(* ===== verification/Format.v ===== *)
(** * Texts from templates

    The [%] operator of Python on a template with named fields, as the generators of
    source files use it: [%(NAME)s], [%(NAME)r] and [%%]; [repr] of a string; and the
    methods of ASCII strings these programs need besides those of [PyLib].  A template
    is first read into a list of symbols, a character or a field each, so that facts
    about a template can be computed before its fields are known. *)

From S2P Require Import Prelude PyLib.
From Stdlib Require Import Ascii String.
From stdpp Require Import strings.
Open Scope string_scope.
Open Scope nat_scope.
Open Scope list_scope.

(** ** Strings *)

Definition lower_char (c : ascii) : ascii :=
  if in_range 65 90 c then ascii_of_nat (code c + 32) else c.
(** [s.lower()], [s.capitalize()], [s.isalnum()], [s.replace(c, d)] *)
Definition lower (s : string) : string := str_map lower_char s.
Definition capitalize (s : string) : string :=
  match s with EmptyString => "" | String c s => String (upper_char c) (lower s) end.
Definition is_alnum_char (c : ascii) : bool :=
  in_range 97 122 c || in_range 65 90 c || in_range 48 57 c.
Fixpoint str_all (P : ascii -> bool) (s : string) : bool :=
  match s with EmptyString => true | String c s => P c && str_all P s end.
Definition isalnum (s : string) : bool :=
  match s with EmptyString => false | _ => str_all is_alnum_char s end.
Definition replace_char (c d : ascii) (s : string) : string :=
  str_map (fun x => if decide (x = c) then d else x) s.

(** [repr(s)]: single quotes unless there are only single quotes in it, escapes for
    the backslash, the quote and the characters that are not printed. *)
Definition hex_digit (n : nat) : ascii :=
  if n <? 10 then ascii_of_nat (48 + n) else ascii_of_nat (87 + n).
Definition repr_char (q c : ascii) : list ascii :=
  if (bool_decide (c = q) || bool_decide (c = "\"%char))%bool then ["\"%char; c]
  else if code c =? 9 then ["\"%char; "t"%char]
  else if code c =? 10 then ["\"%char; "n"%char]
  else if code c =? 13 then ["\"%char; "r"%char]
  else if in_range 32 126 c then [c]
  else ["\"%char; "x"%char; hex_digit (code c / 16); hex_digit (code c mod 16)].
Definition py_repr (s : string) : string :=
  let l := list_ascii_of_string s in
  let q := if (bool_decide ("'"%char ∈ l) && negb (bool_decide (quote ∈ l)))%bool then quote else "'"%char in
  string_of_list_ascii (q :: concat (map (repr_char q) l) ++ [q]).

(** ** Formatting *)

Inductive conv := AsStr | AsRepr.
Inductive sym := Lit (c : ascii) | Field (name : string) (v : conv).
Inductive fmt_exn := FieldMissing (name : string) | BadFormat.

(** What the reader of a template has seen last: text, a percent sign, a part of the
    name of a field, a whole name. *)
Inductive fmt_mode := InText | AfterPercent | InName (acc : string) | AfterName (name : string).
Fixpoint parse_fmt (m : fmt_mode) (s : string) : res fmt_exn (list sym) :=
  match m, s with
  | InText, EmptyString => Ok []
  | _, EmptyString => Raise BadFormat
  | InText, String c s =>
      if decide (c = "%"%char) then parse_fmt AfterPercent s
      else let* l := parse_fmt InText s in Ok (Lit c :: l)
  | AfterPercent, String c s =>
      if decide (c = "%"%char) then let* l := parse_fmt InText s in Ok (Lit c :: l)
      else if decide (c = "("%char) then parse_fmt (InName "") s
      else Raise BadFormat
  | InName acc, String c s =>
      if decide (c = ")"%char) then parse_fmt (AfterName acc) s
      else parse_fmt (InName (acc +:+ String c "")) s
  | AfterName name, String c s =>
      if decide (c = "s"%char) then let* l := parse_fmt InText s in Ok (Field name AsStr :: l)
      else if decide (c = "r"%char) then let* l := parse_fmt InText s in Ok (Field name AsRepr :: l)
      else Raise BadFormat
  end.

(** The fields and their values: a dictionary. *)
Abbreviation fields := (list (string * string)).
Fixpoint field (env : fields) (name : string) : option string :=
  match env with
  | [] => None
  | (k, v) :: env => if decide (k = name) then Some v else field env name
  end.
Definition convert (v : conv) (x : string) : string :=
  match v with AsStr => x | AsRepr => py_repr x end.
Fixpoint render (env : fields) (l : list sym) : res fmt_exn string :=
  match l with
  | [] => Ok ""
  | Lit c :: l => let* s := render env l in Ok (String c s)
  | Field name v :: l =>
      match field env name with
      | Some x => let* s := render env l in Ok (convert v x +:+ s)
      | None => Raise (FieldMissing name)
      end
  end.
(** [template % env] *)
Definition format (template : string) (env : fields) : res fmt_exn string :=
  let* l := parse_fmt InText template in render env l.

(** ** What a template yields *)

(** The text of the symbols, where a field that is missing has none. *)
Definition text_of (env : fields) (x : sym) : string :=
  match x with
  | Lit c => String c ""
  | Field name v => match field env name with Some x => convert v x | None => "" end
  end.
Fixpoint text (env : fields) (l : list sym) : string :=
  match l with [] => "" | x :: l => text_of env x +:+ text env l end.

(** Every field of the template is among the names. *)
Definition fields_in (names : list string) (l : list sym) : bool :=
  forallb (fun x => match x with Field k _ => bool_decide (k ∈ names) | Lit _ => true end) l.

Lemma field_is_Some env name : name ∈ env.*1 <-> is_Some (field env name).
Proof.
  induction env as [|[k v] env IH]; cbn.
  - split; [by intros ?%elem_of_nil|by intros [? ?]].
  - rewrite elem_of_cons, IH. case_decide; subst; [|naive_solver]. split; [by eauto|by left].
Qed.

(** With all its fields, a template always has a text. *)
Lemma render_ok env names l : names ⊆ env.*1 -> fields_in names l = true ->
  render env l = Ok (text env l).
Proof.
  intros Hn. induction l as [|[c|k v] l IH]; cbn; [done|intros H|intros [Hk H]%andb_true_iff].
  - by rewrite IH.
  - apply bool_decide_eq_true in Hk. apply Hn, field_is_Some in Hk as [x Hx].
    by rewrite Hx, IH.
Qed.

(** The symbols of [l] occur in [t] one after the other. *)
Fixpoint sym_prefix (l t : list sym) : bool :=
  match l, t with
  | [], _ => true
  | Lit c :: l, Lit d :: t => bool_decide (c = d) && sym_prefix l t
  | Field k AsStr :: l, Field k' AsStr :: t => bool_decide (k = k') && sym_prefix l t
  | Field k AsRepr :: l, Field k' AsRepr :: t => bool_decide (k = k') && sym_prefix l t
  | _, _ => false
  end.
Fixpoint sym_infix (l t : list sym) : bool :=
  sym_prefix l t || match t with [] => false | _ :: t => sym_infix l t end.
(** A text contains another one. *)
Definition contains (s t : string) : Prop := exists a b, t = a +:+ s +:+ b.

Lemma text_app env l1 l2 : text env (l1 ++ l2) = text env l1 +:+ text env l2.
Proof. induction l1 as [|x l1 IH]; cbn; [done|]. by rewrite IH, str_append_assoc. Qed.

Lemma sym_prefix_text env l t : sym_prefix l t = true -> exists b, text env t = text env l +:+ b.
Proof.
  revert t. induction l as [|x l IH]; intros t H; cbn in *; [by exists (text env t)|].
  assert (Hx : exists t', t = x :: t' /\ sym_prefix l t' = true).
  { destruct x as [c|k []], t as [|[d|k' []] t]; try done; apply andb_true_iff in H as [Hc H];
      apply bool_decide_eq_true in Hc; subst; by eauto. }
  destruct Hx as (t' & -> & Ht). destruct (IH _ Ht) as [b Hb]. exists b. cbn.
  by rewrite Hb, str_append_assoc.
Qed.

Lemma sym_infix_text env l t : sym_infix l t = true -> contains (text env l) (text env t).
Proof.
  induction t as [|x t IH]; intros [H|H]%orb_true_iff; cbn in *.
  - destruct (sym_prefix_text env _ _ H) as [b Hb]. exists "", b. exact Hb.
  - done.
  - destruct (sym_prefix_text env _ _ H) as [b Hb]. exists "", b. exact Hb.
  - destruct (IH H) as (a & b & Hab). exists (text_of env x +:+ a), b. cbn. by rewrite Hab, str_append_assoc.
Qed.

(** [repr] of a text of letters, digits and dashes puts it between quotes. *)
Definition is_name_char (c : ascii) : bool := is_alnum_char c || bool_decide (c = "-"%char).
Lemma py_repr_name s : str_all is_name_char s = true -> py_repr s = "'" +:+ s +:+ "'".
Proof.
  intros Hs.
  assert (Hall : Forall (fun c => is_name_char c = true) (list_ascii_of_string s)).
  { induction s as [|c s IH]; cbn in *; [constructor|]. apply andb_true_iff in Hs as [Hc Hs].
    constructor; [done|by apply IH]. }
  unfold py_repr.
  replace (bool_decide ("'"%char ∈ list_ascii_of_string s)) with false.
  2:{ symmetry. apply bool_decide_eq_false. intros Hin. rewrite Forall_forall in Hall.
      by specialize (Hall _ Hin). }
  assert (Hmap : concat (map (repr_char "'") (list_ascii_of_string s)) = list_ascii_of_string s).
  { induction Hall as [|c l Hc Hl IH]; [done|]. cbn. rewrite IH.
    replace (repr_char "'" c) with [c]; [done|]. clear -Hc. symmetry. revert Hc.
    destruct c as [[] [] [] [] [] [] [] []]; vm_compute; congruence. }
  cbn [andb]. rewrite Hmap. cbn. rewrite string_of_list_ascii_app, string_of_list_ascii_of_string. done.
Qed.

Lemma str_all_append P s t : str_all P (s +:+ t) = str_all P s && str_all P t.
Proof.
  induction s as [|c s IH]; [done|]. change (String c s +:+ t) with (String c (s +:+ t)). cbn.
  by rewrite IH, andb_assoc.
Qed.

* * * * * * * * *

WORK ITEM —
With the line holding "c => String" as the first and the line holding "Fixpoint sym_infix (l" as the last, set down that range of the entries above exactly, and nothing else.

EXPECTED ANSWER —
  | Lit c => String c ""
  | Field name v => match field env name with Some x => convert v x | None => "" end
  end.
Fixpoint text (env : fields) (l : list sym) : string :=
  match l with [] => "" | x :: l => text_of env x +:+ text env l end.

(** Every field of the template is among the names. *)
Definition fields_in (names : list string) (l : list sym) : bool :=
  forallb (fun x => match x with Field k _ => bool_decide (k ∈ names) | Lit _ => true end) l.

Lemma field_is_Some env name : name ∈ env.*1 <-> is_Some (field env name).
Proof.
  induction env as [|[k v] env IH]; cbn.
  - split; [by intros ?%elem_of_nil|by intros [? ?]].
  - rewrite elem_of_cons, IH. case_decide; subst; [|naive_solver]. split; [by eauto|by left].
Qed.

(** With all its fields, a template always has a text. *)
Lemma render_ok env names l : names ⊆ env.*1 -> fields_in names l = true ->
  render env l = Ok (text env l).
Proof.
  intros Hn. induction l as [|[c|k v] l IH]; cbn; [done|intros H|intros [Hk H]%andb_true_iff].
  - by rewrite IH.
  - apply bool_decide_eq_true in Hk. apply Hn, field_is_Some in Hk as [x Hx].
    by rewrite Hx, IH.
Qed.

(** The symbols of [l] occur in [t] one after the other. *)
Fixpoint sym_prefix (l t : list sym) : bool :=
  match l, t with
  | [], _ => true
  | Lit c :: l, Lit d :: t => bool_decide (c = d) && sym_prefix l t
  | Field k AsStr :: l, Field k' AsStr :: t => bool_decide (k = k') && sym_prefix l t
  | Field k AsRepr :: l, Field k' AsRepr :: t => bool_decide (k = k') && sym_prefix l t
  | _, _ => false
  end.
Fixpoint sym_infix (l t : list sym) : bool :=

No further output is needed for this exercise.